Assignment:
Return the data exactly, but only from the line containing "Definition deliver_message b" through its last line.

(Records to process Opens)

(** *** [ExecutionContext] *)

(** [self.counter += 1] *)
Definition increase (get : IbcContext -> u64) (set : u64 -> IbcContext -> IbcContext) : IM unit := fun ctx =>
  match u64_add (uint_val (get ctx)) 1 with
  | Ok n => (Ok tt, set (to_uint 8 n) ctx)
  | Err e => (Err e, ctx)
  | Panic w => (Panic w, ctx)
  end.
Definition increase_client_counter : IM unit := increase client_counter set_client_counter.
Definition increase_connection_counter : IM unit := increase connection_counter set_connection_counter.
Definition increase_channel_counter : IM unit := increase channel_counter set_channel_counter.
Definition store_connection (id : ConnectionId) (e : ConnectionEnd) : IM unit :=
  in_connections (with_errM (ClientSpecific "Unable to store connection") (Map_insert (St := St) (ConnectionIdKey_from id) (mkNewtype e))).
Definition store_connection_to_client b (client_id : ClientId) (conn_id : ConnectionId) : IM unit :=
  in_client_or_default (ClientSpecific "Unable to find client connection path") b client_id
    (in_client_connections (Map_insert (St := St) (ConnectionIdKey_from conn_id) tt)).
Definition store_packet_commitment (path : PacketPath) (commitment : list u8) : IM unit :=
  in_commitments (with_errM ImplementationSpecific (Map_insert (St := St) (PortChannelSequence_from path) commitment)).
Definition delete_packet_commitment b (path : PacketPath) : IM unit :=
  run in_commitments (with_errM ImplementationSpecific (Map_remove b (PortChannelSequence_from path))); retM tt.
Definition store_packet_receipt (path : PacketPath) : IM unit :=
  in_receipts (with_errM ImplementationSpecific (Map_insert (St := St) (PortChannelSequence_from path) (to_uint 1 1))).
Definition store_packet_acknowledgement (path : PacketPath) (ack_commitment : list u8) : IM unit :=
  in_acks (with_errM ImplementationSpecific (Map_insert (St := St) (PortChannelSequence_from path) ack_commitment)).
Definition delete_packet_acknowledgement b (path : PacketPath) : IM unit :=
  run in_acks (with_errM ImplementationSpecific (Map_remove b (PortChannelSequence_from path))); retM tt.
Definition store_channel (path : ChannelPath) (e : ChannelEnd) : IM unit :=
  in_channel_ends (with_errM ImplementationSpecific (Map_insert (St := St) (PortChannel_from path) (mkNewtype e))).
Definition store_next_sequence (path : ChannelPath) (seq : Sequence) : M (Map PortChannel Number) unit :=
  with_errM ImplementationSpecific (Map_insert (St := St) (PortChannel_from path) (Number_from_Sequence seq)).
Definition store_next_sequence_send (path : ChannelPath) (seq : Sequence) : IM unit := in_next_sequence_send (store_next_sequence path seq).
Definition store_next_sequence_recv (path : ChannelPath) (seq : Sequence) : IM unit := in_next_sequence_recv (store_next_sequence path seq).
Definition store_next_sequence_ack (path : ChannelPath) (seq : Sequence) : IM unit := in_next_sequence_ack (store_next_sequence path seq).
Definition handler_error : Error := EIbc "error of the handler".
Definition run_dispatch (msg : MsgEnvelope) : IbcM unit :=
  with_errM handler_error (zoomM (fun p => ((Ibc_ctx p.1, Ibc_router p.1), p.2)) (fun s _ => (mkIbc s.1.1 s.1.2, s.2)) (dispatch msg)).
Definition run_send_transfer (msg : MsgTransfer) : IbcM unit :=
  with_errM handler_error
    (zoomM (fun p => ((Ibc_ctx p.1, router_transfer (Ibc_router p.1)), p.2)) (fun s _ => (mkIbc s.1.1 (mkIbcRouter s.1.2), s.2)) (send_transfer msg)).
Definition in_ctx {A} (f : M IbcContext A) : IbcM A := zoomM (fun p => Ibc_ctx p.1) (fun c p => (mkIbc c (Ibc_router p.1), p.2)) f.
Definition in_transfer {A} (f : M Transfer A) : IbcM A :=
  zoomM (fun p => router_transfer (Ibc_router p.1)) (fun t p => (mkIbc (Ibc_ctx p.1) (mkIbcRouter t), p.2)) f.
Definition take_incoming : M Transfer (option TransferInfo) := fun t => (Ok (incoming_transfer t), mkTransfer (accounts t) None).

Definition deliver_message b (message : IbcMessage) : IbcM (option TransferInfo) :=
  let maybe_client_update := match message with MsgIcs26 msg => update_client msg | MsgIcs20 _ => None end in
  run match message with
      | MsgIcs26 msg => run_dispatch msg
      | MsgIcs20 msg => run_send_transfer msg
      end;
  run match maybe_client_update with
      | Some (client_id, client_message) =>
          match Header_try_from client_message with
          | Some header =>
              in_ctx (in_clients (Map_get_mut_call (EIbc "Expected client") b (ClientIdKey_from client_id) (set_last_header header)))
          | None => retM tt
          end
      | None => retM tt
      end;
  in_transfer take_incoming.
Fixpoint deliver_messages b (messages : list IbcMessage) : IbcM (list TransferInfo) :=
  match messages with
  | [] => retM []
  | message :: messages =>
      do incoming <- deliver_message b message;
      do rest <- deliver_messages b messages;
      retM (match incoming with Some i => i :: rest | None => rest end)
  end.
Definition Ibc_deliver b (messages : CosmosTx) : IbcM (list TransferInfo) :=
  do messages <- liftM (IbcTx_try_from messages);
  deliver_messages b messages.
Definition Ibc_signer : IbcM Address :=
  readM (fun p =>
    let? s := ok_or (Context_resolve (T := Signer) p.2) (ECoins "No Signer context available") in
    ok_or (Signer_signer s) (ECoins "Call must be signed")).
Definition raw_transfer b (message : TransferMessage) : IbcM unit :=
  let message := TM_inner message in
  do sender_addr <- liftM (Address_try_from_signer (MsgTransfer_sender message));
  do signer <- Ibc_signer;
  if decide (signer = sender_addr) then run deliver_message b (MsgIcs20 message); retM tt
  else errM (EIbc "Transfers must be signed by the sender").
Definition Ibc_begin_block `{IMs : IbcMessages} b (block : BeginBlockCtx) : M Ibc unit :=
  zoomM Ibc_ctx (fun c i => mkIbc c (Ibc_router i)) (IbcContext_begin_block b block).
End IbcOps.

(Records to process Closes)

Final answer:
Definition deliver_message b (message : IbcMessage) : IbcM (option TransferInfo) :=
  let maybe_client_update := match message with MsgIcs26 msg => update_client msg | MsgIcs20 _ => None end in
  run match message with
      | MsgIcs26 msg => run_dispatch msg
      | MsgIcs20 msg => run_send_transfer msg
      end;
  run match maybe_client_update with
      | Some (client_id, client_message) =>
          match Header_try_from client_message with
          | Some header =>
              in_ctx (in_clients (Map_get_mut_call (EIbc "Expected client") b (ClientIdKey_from client_id) (set_last_header header)))
          | None => retM tt
          end
      | None => retM tt
      end;
  in_transfer take_incoming.
Fixpoint deliver_messages b (messages : list IbcMessage) : IbcM (list TransferInfo) :=
  match messages with
  | [] => retM []
  | message :: messages =>
      do incoming <- deliver_message b message;
      do rest <- deliver_messages b messages;
      retM (match incoming with Some i => i :: rest | None => rest end)
  end.
Definition Ibc_deliver b (messages : CosmosTx) : IbcM (list TransferInfo) :=
  do messages <- liftM (IbcTx_try_from messages);
  deliver_messages b messages.
Definition Ibc_signer : IbcM Address :=
  readM (fun p =>
    let? s := ok_or (Context_resolve (T := Signer) p.2) (ECoins "No Signer context available") in
    ok_or (Signer_signer s) (ECoins "Call must be signed")).
Definition raw_transfer b (message : TransferMessage) : IbcM unit :=
  let message := TM_inner message in
  do sender_addr <- liftM (Address_try_from_signer (MsgTransfer_sender message));
  do signer <- Ibc_signer;
  if decide (signer = sender_addr) then run deliver_message b (MsgIcs20 message); retM tt
  else errM (EIbc "Transfers must be signed by the sender").
Definition Ibc_begin_block `{IMs : IbcMessages} b (block : BeginBlockCtx) : M Ibc unit :=
  zoomM Ibc_ctx (fun c i => mkIbc c (Ibc_router i)) (IbcContext_begin_block b block).
End IbcOps.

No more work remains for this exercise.